Merci d'avoir signalé!
Cette image sera automatiquement bloquée après qu'elle soit signalée par plusieurs personnes.



Une fable guerrière
«Allah n'est pas obligé» d'Ahmadou Kourouma
Publié dans Le Midi Libre le 09 - 12 - 2007

Dans l'art, il y a des paradoxes qui nous laissent pantois et enchanteur à la fois. Néanmoins, il faut dire aussi que le paradoxe est le propre de la littérature. En effet, manier les contradictions, jouer avec les nuances et travestir les différences est l'essence même de l'écriture.
Ahmadou Kourouma est probablement l'auteur africain le plus paradoxal. En réalité, s'il est toujours considéré comme l'un des plus grands écrivains africains de langue française, Ahmadou Kourouma a peu écrit. Mais quels livres ! Quatre ouvrages en plume majeure auront marqué toute une génération d'écrivains et de lecteurs. Et sont aujourd'hui enseignés dans les universités d'Afrique, d'Amérique et d'Europe.
Il sort donc sa première œuvre, Les Soleils des indépendances en 1970, il a alors 44 ans. Un livre-rupture qui détonne et rompt avec le style très classique des auteurs africains de l'époque et leurs thèmes de prédilection (l'esclavage, le colonialisme...). Kourouma, lui, choisit de porter un regard très critique sur les gouvernements issus des indépendances. Il traduit le malinké, sa langue natale, en français et casse la langue française afin de restituer le rythme africain.
Depuis, il fallait attendre jusqu'en 1990 pour lire comment dans Monnè, outrages et défis, Ahmadou Kourouma récapitule un siècle d'histoire coloniale. 8 ans, plus tard, il livre une satire féroce de trois décennies de régimes totalitaires, largement inspirée du parcours du chef de l'Etat togolais Gnassingbé Eyadéma, En attendant le vote des bêtes sauvages.
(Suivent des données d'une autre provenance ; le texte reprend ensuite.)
(** What a login commits, between the worlds [w] and [w']. *)
Record login_effect (pm : PasswordManager) (cfg : SiteConfig) (input : Login.RequestBody)
    (resp : Login.ResponseBody) (w w' : World R) (uid : Ulid) (u : UserLookup.t)
    (device : Device.Device) (sid aid : Ulid) : Prop := {
  lg_opened : opened (w_committed w) (w_committed w') uid u device sid;
  lg_credentials : credentials_hold pm w w' (w_committed w) (w_committed w')
    (Login.credentials input) uid sid u;
  lg_access_fresh : compat_access_tokens (w_committed w) !! aid = None;
  lg_access : ∃ t, reading w w' t ∧ compat_access_tokens (w_committed w') =
    <[aid := CompatAccessTokenLookup.mk aid (Login.r_access_token resp) t
        ((λ ttl, t + ttl) <$> Login.r_expires_in_ms resp) sid]>
      (compat_access_tokens (w_committed w));
  lg_refresh : match Login.r_refresh_token resp with
    | Some txt => ∃ rid t, compat_refresh_tokens (w_committed w) !! rid = None ∧
        compat_refresh_tokens (w_committed w') =
        <[rid := CompatRefreshTokenLookup.mk rid txt t None aid sid]>
          (compat_refresh_tokens (w_committed w))
    | None => compat_refresh_tokens (w_committed w') = compat_refresh_tokens (w_committed w)
    end;
  lg_refreshable : is_Some (Login.r_refresh_token resp) ↔ Login.refresh_token input = true;
  lg_expires : Login.r_expires_in_ms resp =
    if Login.refresh_token input then Some (compat_token_ttl cfg) else None;
  lg_response : Login.r_device_id resp = Some device ∧
    Login.r_user_id resp = mxid (UserLookup.username u) ∧
    ∀ id, Login.device_id input = Some id → device = Device.mkDevice id;
  lg_around : around_login (w_committed w) (w_committed w');
}.

Lemma credentials_mono pm w0 w w' w1 d d' d1 cr uid sid u :
  later w0 w → later w' w1 → compat_sso_logins d1 = compat_sso_logins d' →
  credentials_hold pm w w' d d' cr uid sid u → credentials_hold pm w0 w1 d d1 cr uid sid u.
Proof.
  intros L0 L1 Hs. destruct cr as [idf us pw|token|]; simpl; rewrite ?Hs; [done| |done].
  intros (lid & l & t1 & t2 & R1 & R2 & ?). exists lid, l, t1, t2.
  split; [by eapply (reading_mono w0 w w' w1)|]. by split; [eapply (reading_mono w0 w w' w1)|].
Qed.

(** The user agent is written to the row of the new session. *)
Lemma opened_user_agent d uid u device ua s w s' w' :
  opened d (w_txn w) uid u device (CompatSession.id s) →
  match ua with
  | Some ua => Login.repo (CompatSessionRepository.record_user_agent s ua)
  | None => ret s
  end w = (Ok s', w') →
  opened d (w_txn w') uid u device (CompatSession.id s) ∧ CompatSession.id s' = CompatSession.id s ∧
  CompatSession.device s' = CompatSession.device s ∧
  w_txn w' = set_rows (compat_sessions (w_txn w')) (w_txn w).
Proof.
  intros Hop H. destruct ua as [ua|].
  2: { injection H as <- <-. split_and!; try done. by destruct (w_txn w). }
  apply mmap_err_Ok_inv, compat_session_user_agent_inv in H as (r & Hr & -> & T & _).
  split_and!; try done; [|by rewrite T].
  destruct Hop as [Hu Hf (s0 & Hs0 & ?) Hdev Hdo Hot Hoo]. split; rewrite ?T; simpl; try done.
  - rewrite lookup_insert_eq. rewrite Hr in Hs0. simplify_eq. naive_solver.
  - intros k x [[<- _]|[_ Hx]]%lookup_insert_Some; [done|]. eauto.
  - intros k Hk. rewrite lookup_insert_ne by done. eauto.
Qed.

Lemma provision_Ok s user w x w' :
  Login.provision s user w = (Ok x, w') → w_committed w' = w_committed w ∧ later w w'.
Proof.
  unfold Login.provision. destruct (CompatSession.device s) as [dv|]; [|done].
  unfold homeserver_call. destruct (w_homeserver_faults w) as [|[] ?]; try (by intros [= <- <-]).
  unfold Login.undo_session. intros H. exfalso.
  apply bind_Ok_inv in H as (? & ? & _ & H). apply bind_Ok_inv in H as (? & ? & _ & H).
  apply bind_Ok_inv in H as (? & ? & _ & H). by apply bind_Ok_inv in H as (? & ? & _ & H).
Qed.

Lemma later_on_rng {E A} (m : M R E A) : keeps later (Login.on_rng (R := R) m).
Proof. intros w. unfold Login.on_rng. by destruct (m (w_rng w)). Qed.
Hint Resolve later_on_rng : keeps.

(** The response to a login. *)
Definition response_of (cfg : SiteConfig) (input : Login.RequestBody) (s : CompatSession.t)
    (user : User.t) (a : CompatAccessToken.t) (r : option string) : Login.ResponseBody :=
  Login.mkResponseBody (CompatAccessToken.token a) (CompatSession.device s)
    (mxid (User.username user)) r
    (if Login.refresh_token input then Some (compat_token_ttl cfg) else None).

Lemma open_session_Ok pm ip cfg ua input w s user a r w' :
  integrity (w_committed w) → Login.open_session pm ip cfg ua input w = (Ok (s, user, a, r), w') →
  ∃ uid u device sid aid,
    login_effect pm cfg input (response_of cfg input s user a r) w w' uid u device sid aid.
Proof.
  intros Hint H. unfold Login.open_session in H.
  apply bind_Ok_inv in H as (u2 & w1 & H1 & H).
  apply bind_Ok_inv in H as ([s0 user0] & w2 & H2 & H).
  apply bind_Ok_inv in H as (s1 & w3 & H3 & H).
  apply bind_Ok_inv in H as ([a1 r1] & w4 & H4 & H).
  apply bind_Ok_inv in H as (u3 & w5 & H5 & [= <- <- <- <- <-]).
  time_passed.
  apply mmap_err_Ok_inv, from_pool_inv in H1 as [T1 _].
  apply login_session_Ok in H2
    as (_ & uid & u & device & sid & Hop & -> & Hsid & Hdev & Hreq & Hcr & Har & Ha & Hr);
    [|by rewrite T1]. rewrite T1 in *. subst sid.
  eapply opened_user_agent in H3 as (Hop3 & Hid3 & Hdev3 & T3); [|exact Hop].
  apply issue_tokens_Ok in H4 as (_ & aid & t & Rt & Fa & H4). rewrite Hid3 in H4.
  apply mmap_err_Ok_inv, save_inv in H5 as [Hcom _].
  assert (compat_access_tokens (w_txn w3) = compat_access_tokens (w_committed w)) as Ha3
    by (rewrite T3; simpl; congruence).
  assert (compat_refresh_tokens (w_txn w3) = compat_refresh_tokens (w_committed w)) as Hr3
    by (rewrite T3; simpl; congruence).
  rewrite Ha3, Hr3 in *.
  exists uid, u, device, (CompatSession.id s0), aid. cbv zeta in H4.
  assert (compat_sso_logins (w_txn w3) = compat_sso_logins (w_txn w2)) as Hsso by (by rewrite T3).
  assert (compat_sessions (w_txn w4) = compat_sessions (w_txn w3) ∧
    oauth2_sessions (w_txn w4) = oauth2_sessions (w_txn w3) ∧
    compat_sso_logins (w_txn w4) = compat_sso_logins (w_txn w3) ∧
    compat_access_tokens (w_txn w4) = <[aid := CompatAccessTokenLookup.mk aid
      (CompatAccessToken.token a1) t (if Login.refresh_token input
        then Some (t + compat_token_ttl cfg) else None) (CompatSession.id s0)]>
      (compat_access_tokens (w_committed w))) as (Hs4 & Ho4 & Hl4 & Ha4).
  { destruct (Login.refresh_token input); destruct_ex; subst;
      match goal with H : w_txn w4 = _ |- _ => by rewrite H end. }
  split; rewrite ?Hcom; simpl.
  - eapply opened_tables; [exact Hop3|done|done].
  - eapply (credentials_mono _ _ w1 w2); [..|exact Hcr]; [done| |congruence].
    repeat match goal with H : later _ _ |- _ => destruct H end. split; [lia | congruence].
  - done.
  - exists t. split; [reading_solve|]. rewrite Ha4. by destruct (Login.refresh_token input).
  - destruct (Login.refresh_token input); destruct_ex; subst; simpl.
    + eexists _, _. split; [done|]. match goal with H : w_txn w4 = _ |- _ => by rewrite H end.
    + match goal with H : w_txn w4 = _ |- _ => by rewrite H end.
  - destruct (Login.refresh_token input); destruct_ex; subst; simpl;
      [split; eauto | split; [by intros []|done]].
  - done.
  - split_and!; [congruence|done|done].
  - transitivity (untouched (w_txn w3)).
    + destruct (Login.refresh_token input); destruct_ex; subst;
        match goal with H : w_txn w4 = _ |- _ => by rewrite H end.
    + transitivity (untouched (w_txn w2)); [by rewrite T3 | done].
Qed.

Lemma login_effect_later pm cfg input resp w w1 w' uid u device sid aid :
  w_committed w' = w_committed w1 → later w w → later w1 w' →
  login_effect pm cfg input resp w w1 uid u device sid aid →
  login_effect pm cfg input resp w w' uid u device sid aid.
Proof.
  intros Hc L0 L1 []. split; rewrite ?Hc; try done.
  - by eapply (credentials_mono pm w w w1 w').
  - destruct lg_access0 as (t & Ht & ?). exists t. split; [|done].
    by eapply (reading_mono w w w1 w').
Qed.

Lemma login_Ok pm ip cfg ua input w resp w' :
  integrity (w_committed w) → Login.post pm ip cfg ua input w = (Ok resp, w') →
  ∃ uid u device sid aid, login_effect pm cfg input resp w w' uid u device sid aid.
Proof.
  intros Hint H. unfold Login.post in H.
  apply bind_Ok_inv in H as ([[[s user] a] r] & w1 & Hopen & H).
  apply bind_Ok_inv in H as (u0 & w2 & Hrec & H).
  apply bind_Ok_inv in H as (u1 & w3 & Hprov & [= <- <-]).
  apply provision_Ok in Hprov as [Cp Lp]. time_passed.
  apply record_compat_inv in Hrec as (_ & Cr & _).
  apply open_session_Ok in Hopen as (uid & u & device & sid & aid & He); [|done].
  exists uid, u, device, sid, aid. eapply login_effect_later; [| |  |exact He];
    [congruence | done | by transitivity w2].
Qed.
End Login.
Enfin, en 2000, dans ‘'Allah n'est pas obligé'' (prix Renaudot), il s'attaque aux conditions de vie des enfants-soldats. Ahmadou Kourouma a laissé aussi une pièce de théâtre, Le diseur de vérité et une demi-douzaine de romans pour enfants.
Allah n'est pas obligé est avant tout une fable guerrière aux pays des guerres tribales. Errance d'un Oliver Twist africain à travers les républiques bananières devenues folles. La kalachnikov et la drogue en plus.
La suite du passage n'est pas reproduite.